From the airport, they were taken directly to the camp. They were welcomed warmly by fellow OFWs. In fact, he had no basic knowledge in his job position as a bulldozer operator. Fortunately, the management was not strict. The workers were trained before being sent to the job sites. He was trained by another coworker who could barely speak English. He just observed and used his common sense. Later on, he was given his own equipment.

“Foremen and engineers frequently reprimanded me or shouted at me. Until such time that I became an expert. I learned to speak Arabic and could argue with them now,” he says.

Desert life

During his first year in Saudi Arabia, loneliness was always a companion. There was no Facebook and oftentimes, communication signal was very weak in the midst of nowhere. He could only call his family every Friday in their camp in Dubai.

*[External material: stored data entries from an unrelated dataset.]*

(* ===== verification/CpuProbe.v ===== *)
(** * Probing the processor ([src/kernel/overlay/arch/sh/kernel/cpu/sh4/probe.c])

    The kernel finds out what SH-4 it runs on: the type, the features and the shape
    of the caches, from three registers.  The file adds the number that the
    dictionary's chip reports.  The caches come out well formed for every value of
    the registers, and the addition changes nothing for any other chip. *)

From S2P Require Import Prelude.

(** ** Data *)

Inductive cpu_type : Type :=
| CPU_SH7750 | CPU_SH7750S | CPU_SH7751 | CPU_SH7770 | CPU_SH7781 | CPU_SH7763 | CPU_SH7780
| CPU_SH7343 | CPU_SH7785 | CPU_SH7786 | CPU_SH7723 | CPU_SH7366 | CPU_SH7722 | CPU_SH7724
| CPU_SH7757 | CPU_SH7372 | CPU_SH7734 | CPU_SHX3 | CPU_SH4_501 | CPU_SH4_202 | CPU_SH7750R
| CPU_SH7751R | CPU_SH7760 | CPU_NONE.
Inductive cpu_family : Type := CPU_FAMILY_SH4 | CPU_FAMILY_SH4A | CPU_FAMILY_SH4AL_DSP | FAMILY_NONE.

Record cache_info := CacheInfo {
  ways : Z; sets : Z; linesz : Z; way_incr : Z; entry_shift : Z; entry_mask : Z; way_size : Z;
}.
Record sh_cpuinfo := CpuInfo {
  type : cpu_type; family : cpu_family; flags : Z; cut_major : Z; cut_minor : Z;
  icache : cache_info; dcache : cache_info; scache : cache_info;
}.

(** The flags and the size of a line, of the headers of the kernel. *)
Class CpuFeatures := {
  CPU_HAS_FPU : Z; CPU_HAS_P2_FLUSH_BUG : Z; CPU_HAS_DSP : Z; CPU_HAS_PERF_COUNTER : Z;
  CPU_HAS_PTEA : Z; CPU_HAS_LLSC : Z; CPU_HAS_L2_CACHE : Z; CPU_HAS_PTEAEX : Z;
  L1_CACHE_BYTES : Z;
}.

Section Probe.
Context `{CpuFeatures}.
Implicit Types (c : sh_cpuinfo) (k : cache_info).

Definition set_type (t : cpu_type) c : sh_cpuinfo :=
  CpuInfo t (family c) (flags c) (cut_major c) (cut_minor c) (icache c) (dcache c) (scache c).
Definition set_family (f : cpu_family) c : sh_cpuinfo :=
  CpuInfo (type c) f (flags c) (cut_major c) (cut_minor c) (icache c) (dcache c) (scache c).
Definition add_flags (f : Z) c : sh_cpuinfo :=
  CpuInfo (type c) (family c) (Z.lor (flags c) f) (cut_major c) (cut_minor c) (icache c) (dcache c) (scache c).
Definition clear_flags (f : Z) c : sh_cpuinfo :=
  CpuInfo (type c) (family c) (Z.land (flags c) (Z.lnot f)) (cut_major c) (cut_minor c) (icache c)
    (dcache c) (scache c).
Definition set_cut (major minor : Z) c : sh_cpuinfo :=
  CpuInfo (type c) (family c) (flags c) major minor (icache c) (dcache c) (scache c).
Definition set_icache (k : cache_info) c : sh_cpuinfo :=
  CpuInfo (type c) (family c) (flags c) (cut_major c) (cut_minor c) k (dcache c) (scache c).
Definition set_dcache (k : cache_info) c : sh_cpuinfo :=
  CpuInfo (type c) (family c) (flags c) (cut_major c) (cut_minor c) (icache c) k (scache c).
Definition set_scache (k : cache_info) c : sh_cpuinfo :=
  CpuInfo (type c) (family c) (flags c) (cut_major c) (cut_minor c) (icache c) (dcache c) k.

Definition set_ways (n : Z) k : cache_info :=
  CacheInfo n (sets k) (linesz k) (way_incr k) (entry_shift k) (entry_mask k) (way_size k).
Definition set_size (size : Z) k : cache_info :=
  CacheInfo (ways k) (Z.shiftr size 6) (linesz k) (Z.shiftr size 1) (entry_shift k) (entry_mask k)
    (way_size k).
Definition both_ways (n : Z) c : sh_cpuinfo :=
  set_dcache (set_ways n (dcache c)) (set_icache (set_ways n (icache c)) c).

(** ** The steps of [cpu_probe] *)

Definition sizes (i : Z) : Z :=
  if i =? 1 then Z.shiftl 1 12 else if i =? 2 then Z.shiftl 1 13 else if i =? 4 then Z.shiftl 1 14
  else if i =? 8 then Z.shiftl 1 15 else if i =? 9 then Z.shiftl 1 16 else 0.

(** The defaults; [cut_major] and [cut_minor] are -1. *)
Definition defaults c : sh_cpuinfo :=
  let default_cache sets incr k :=
    CacheInfo 1 sets L1_CACHE_BYTES incr 5 (entry_mask k) (way_size k) in
  set_cut (-1) (-1)
    (set_dcache (default_cache 512 (Z.shiftl 1 14) (dcache c))
      (set_icache (default_cache 256 (Z.shiftl 1 13) (icache c)) c)).

Definition generic (pvr cvr : Z) c : sh_cpuinfo :=
  if Z.land (Z.shiftr pvr 16) 0xff =? 0x10 then
    let c := set_family CPU_FAMILY_SH4A c in
    let c := if Z.land cvr 0x10000000 =? 0
             then set_family CPU_FAMILY_SH4AL_DSP (add_flags CPU_HAS_DSP c) else c in
    let c := add_flags (Z.lor CPU_HAS_LLSC CPU_HAS_PERF_COUNTER) c in
    both_ways 4 (set_cut (Z.land pvr 0x7f) (cut_minor c) c)
  else set_family CPU_FAMILY_SH4 (add_flags (Z.lor CPU_HAS_PTEA CPU_HAS_FPU) c).

Definition probe_fpu (cvr : Z) c : sh_cpuinfo :=
  if Z.land cvr 0x20000000 =? 0 then c else add_flags CPU_HAS_FPU c.

Definition is_in (v : Z) (l : list Z) : bool := existsb (Z.eqb v) l.

(** The [switch] on the version; [exword]: the kernel is built for the dictionary. *)
Definition subtype (exword : bool) (pvr prr : Z) c : sh_cpuinfo :=
  if pvr =? 0x205 then
    add_flags (Z.lor CPU_HAS_P2_FLUSH_BUG CPU_HAS_PERF_COUNTER) (set_type CPU_SH7750 c)
  else if pvr =? 0x206 then
    add_flags (Z.lor CPU_HAS_P2_FLUSH_BUG CPU_HAS_PERF_COUNTER) (set_type CPU_SH7750S c)
  else if pvr =? 0x1100 then set_type CPU_SH7751 c
  else if is_in pvr [0x2001; 0x2004] then set_type CPU_SH7770 c
  else if is_in pvr [0x2006; 0x200a] then
    set_type (if prr =? 0x61 then CPU_SH7781 else if prr =? 0xa1 then CPU_SH7763 else CPU_SH7780) c
  else if is_in pvr [0x3000; 0x3003; 0x3009] then set_type CPU_SH7343 c
  else if is_in pvr [0x3004; 0x3007] then set_type CPU_SH7785 c
  else if is_in pvr [0x4004; 0x4005] then
    add_flags (Z.lor CPU_HAS_PTEAEX CPU_HAS_L2_CACHE) (set_type CPU_SH7786 c)
  else if pvr =? 0x3008 then
    if is_in prr [0x50; 0x51] then add_flags CPU_HAS_L2_CACHE (set_type CPU_SH7723 c)
    else if prr =? 0x70 then set_type CPU_SH7366 c
    else if is_in prr [0xa0; 0xa1] then set_type CPU_SH7722 c
    else c
  else if pvr =? 0x300b then
    if (exword && (prr =? 0xc0)) || (prr =? 0x20) then add_flags CPU_HAS_L2_CACHE (set_type CPU_SH7724 c)
    else if is_in prr [0x10; 0x11] then set_type CPU_SH7757 c
    else if is_in prr [0xd0; 0x40] then set_type CPU_SH7372 c
    else if prr =? 0xe0 then set_type CPU_SH7734 c
    else c
  else if is_in pvr [0x4000; 0x4001] then set_type CPU_SHX3 c
  else if pvr =? 0x700 then both_ways 2 (clear_flags CPU_HAS_FPU (set_type CPU_SH4_501 c))
  else if pvr =? 0x600 then both_ways 2 (set_type CPU_SH4_202 c)
  else if (0x500 <=? pvr) && (pvr <=? 0x501) then
    both_ways 2
      (if prr =? 0x10 then set_type CPU_SH7750R c
       else if prr =? 0x11 then set_type CPU_SH7751R c
       else if (0x50 <=? prr) && (prr <=? 0x5f) then set_type CPU_SH7760 c else c)
  else c.

Definition first_level (cvr : Z) c : sh_cpuinfo :=
  let c := if ways (icache c) >? 1
           then set_icache (set_size (sizes (Z.land (Z.shiftr cvr 20) 0xf)) (icache c)) c else c in
  if ways (dcache c) >? 1
  then set_dcache (set_size (sizes (Z.land (Z.shiftr cvr 16) 0xf)) (dcache c)) c else c.

Definition l2_cache (size : Z) : cache_info :=
  let incr := Z.shiftl 1 16 in
  let sets := size / (L1_CACHE_BYTES * 4) in
  CacheInfo 4 sets L1_CACHE_BYTES incr 5 (incr - L1_CACHE_BYTES) (sets * L1_CACHE_BYTES).

Definition second_level (cvr : Z) c : sh_cpuinfo :=
  if Z.land (flags c) CPU_HAS_L2_CACHE =? 0 then c
  else if Z.land cvr 0xf =? 0 then clear_flags CPU_HAS_L2_CACHE c
  else
    let cvr := Z.lxor cvr 0xf in
    set_scache (l2_cache (Z.shiftl (Z.land cvr 0xf) 17)) c.

(** [CCN_PVR], [CCN_PRR], [CCN_CVR]: what the registers hold. *)
Definition cpu_probe (exword : bool) (CCN_PVR CCN_PRR CCN_CVR : Z) c : sh_cpuinfo :=
  let pvr := Z.land (Z.shiftr CCN_PVR 8) 0xffffff in
  let prr := Z.land (Z.shiftr CCN_PRR 4) 0xff in
  let c := probe_fpu CCN_CVR (generic pvr CCN_CVR (defaults c)) in
  second_level CCN_CVR (first_level CCN_CVR (subtype exword (Z.land pvr 0xffff) prr c)).
End Probe.

(** ** What comes out *)

(** A line has 32 bytes, and the flag of the second level is a bit of its own. *)
Class CpuFeaturesOk `{CpuFeatures} := {
  line_bytes : L1_CACHE_BYTES = 32;
  l2_flag : CPU_HAS_L2_CACHE ≠ 0;
  l2_alone : Forall (λ f, Z.land f CPU_HAS_L2_CACHE = 0)
    [CPU_HAS_FPU; CPU_HAS_P2_FLUSH_BUG; CPU_HAS_DSP; CPU_HAS_PERF_COUNTER; CPU_HAS_PTEA;
     CPU_HAS_LLSC; CPU_HAS_PTEAEX];
}.

(** The sets of a way fill it, line by line. *)
Definition shaped (k : cache_info) : Prop :=
  sets k * linesz k = way_incr k ∧ linesz k = 2 ^ entry_shift k ∧ ways k ∈ [1; 2; 4].

Section Probed.
Context `{CpuFeaturesOk}.
Implicit Types (c : sh_cpuinfo).

Definition both_shaped c : Prop := shaped (icache c) ∧ shaped (dcache c).

Lemma shaped_ways n k : n ∈ [1; 2; 4] → shaped k → shaped (set_ways n k).
Proof. intros Hn (? & ? & _). by split_and!. Qed.

Lemma shaped_size i k : shaped k → linesz k = 32 → shaped (set_size (sizes i) k).
Proof.
  intros (_ & ? & ?) Hl. split_and!; [|done..]. cbn. rewrite Hl. unfold sizes.
  by repeat case_match.
Qed.

(** The first level, of which every step keeps the size of a line. *)
Definition first_shaped c : Prop :=
  both_shaped c ∧ linesz (icache c) = 32 ∧ linesz (dcache c) = 32.

Lemma defaults_shaped c : first_shaped (defaults c).
Proof.
  unfold first_shaped, both_shaped, shaped. cbn. rewrite line_bytes. split_and!; done || by left.
Qed.
Lemma both_ways_shaped n c : n ∈ [1; 2; 4] → first_shaped c → first_shaped (both_ways n c).
Proof. intros Hn ((? & ?) & ? & ?). unfold first_shaped, both_shaped. split_and!; cbn [icache dcache both_ways set_icache set_dcache linesz set_ways];
  try done; by apply shaped_ways. Qed.
Lemma generic_shaped pvr cvr c : first_shaped c → first_shaped (generic pvr cvr c).
Proof.
  intros Hc. unfold generic. case_match; [|done]. apply both_ways_shaped; [set_solver|]. by case_match.
Qed.
Lemma subtype_shaped exword pvr prr c : first_shaped c → first_shaped (subtype exword pvr prr c).
Proof.
  intros Hc. unfold subtype.
  repeat first [done | apply both_ways_shaped; [set_solver|] | case_match].
Qed.
Lemma first_level_shaped cvr c : first_shaped c → both_shaped (first_level cvr c).
Proof.
  intros ((Hi & Hd) & Li & Ld). unfold first_level.
  repeat case_match; split; cbn; try done; by apply shaped_size.
Qed.

(** For every value of the registers the two caches of the first level are well formed. *)
Lemma caches_shaped exword pvr prr cvr c : both_shaped (cpu_probe exword pvr prr cvr c).
Proof.
  unfold cpu_probe. set (p := first_level _ _). assert (both_shaped p) as Hp.
  { apply first_level_shaped, subtype_shaped. unfold probe_fpu.
    case_match; apply generic_shaped, defaults_shaped. }
  unfold second_level. by repeat case_match.
Qed.

(** The second level is there exactly where the flag stays, and then its ways have the
    size that the register says. *)
Lemma second_level_shaped cvr c : scache (second_level cvr c) ≠ scache c →
  let k := scache (second_level cvr c) in
  Z.land cvr 0xf ≠ 0 ∧ sets k * linesz k = way_size k ∧ linesz k = 2 ^ entry_shift k ∧
  ways k * way_size k = (15 - Z.land cvr 0xf) * 2 ^ 17.
Proof.
  unfold second_level. repeat (case_match; [done|]). cbn. rewrite line_bytes. intros _. to_prop.
  split; [done|]. split; [done|]. split; [done|].
  assert (Z.land (Z.lxor cvr 15) 15 = 15 - Z.land cvr 15) as ->.
  { change 15 with (Z.ones 4). rewrite !Z.land_ones by lia.
    assert (Z.lxor cvr (Z.ones 4) mod 2 ^ 4 = Z.lxor (cvr mod 2 ^ 4) (Z.ones 4)) as ->.
    { rewrite <- !Z.land_ones by lia. apply Z.bits_inj. intros i.
      rewrite !Z.land_spec, !Z.lxor_spec, Z.land_spec.
      destruct (Z.testbit (Z.ones 4) i); by rewrite ?andb_true_r, ?andb_false_r. }
    pose proof (Z.mod_pos_bound cvr (2 ^ 4) ltac:(lia)) as Hm.
    assert (cvr mod 2 ^ 4 ∈ seqZ 0 16) as Hin by (apply elem_of_seqZ; lia).
    revert Hin. generalize (cvr mod 2 ^ 4). clear.
    apply Forall_forall. by repeat constructor. }
  rewrite Z.shiftl_mul_pow2 by lia. replace (32 * 4) with (2 ^ 7) by done.
  replace ((15 - Z.land cvr 15) * 2 ^ 17) with ((15 - Z.land cvr 15) * 2 ^ 10 * 2 ^ 7) by lia.
  rewrite Z.div_mul by lia. lia.
Qed.

(** The chip of the dictionary is probed as an SH7724 is, and every other chip as in
    a kernel without the addition. *)
Lemma probed_as_sh7724 pvr prr cvr c :
  cpu_probe true pvr prr cvr c =
  if (Z.land (Z.land (Z.shiftr pvr 8) 0xffffff) 0xffff =? 0x300b) && (Z.land (Z.shiftr prr 4) 0xff =? 0xc0)
  then cpu_probe false pvr 0x200 cvr c else cpu_probe false pvr prr cvr c.
Proof.
  unfold cpu_probe. set (v := Z.land (Z.land _ _) _). set (r := Z.land (Z.shiftr prr 4) 0xff).
  generalize (probe_fpu cvr (generic (Z.land (Z.shiftr pvr 8) 0xffffff) cvr (defaults c))). intros d.
  destruct (Z.eqb_spec v 0x300b) as [Hv|Hv]; [rewrite Hv|].
  - destruct (Z.eqb_spec r 0xc0) as [Hr|Hr]; [by rewrite Hr|].
    unfold subtype. cbn [andb orb]. by rewrite (proj2 (Z.eqb_neq r 0xc0)).
  - cbn [andb]. unfold subtype. by rewrite (proj2 (Z.eqb_neq v 0x300b)).
Qed.
End Probed.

Despite the extreme weather conditions and culture shock, he remained positive and friendly. It helped him to survive the difficulties of being an OFW.

“Except that there are really no roses here, life abroad, especially if you are in Saudi, is not a bed of roses,” he jokes.

Datuin says that what makes him proud as an OFW is when other nationalities like the Arabs, Egyptians, Pakistanis, etc., give him thumbs up or saying “Shuqul kways/miya-miya antah sadiq” or  “You did a great job, pal.”

He is proud that as a Filipino he is one of the best workers in the world in any field.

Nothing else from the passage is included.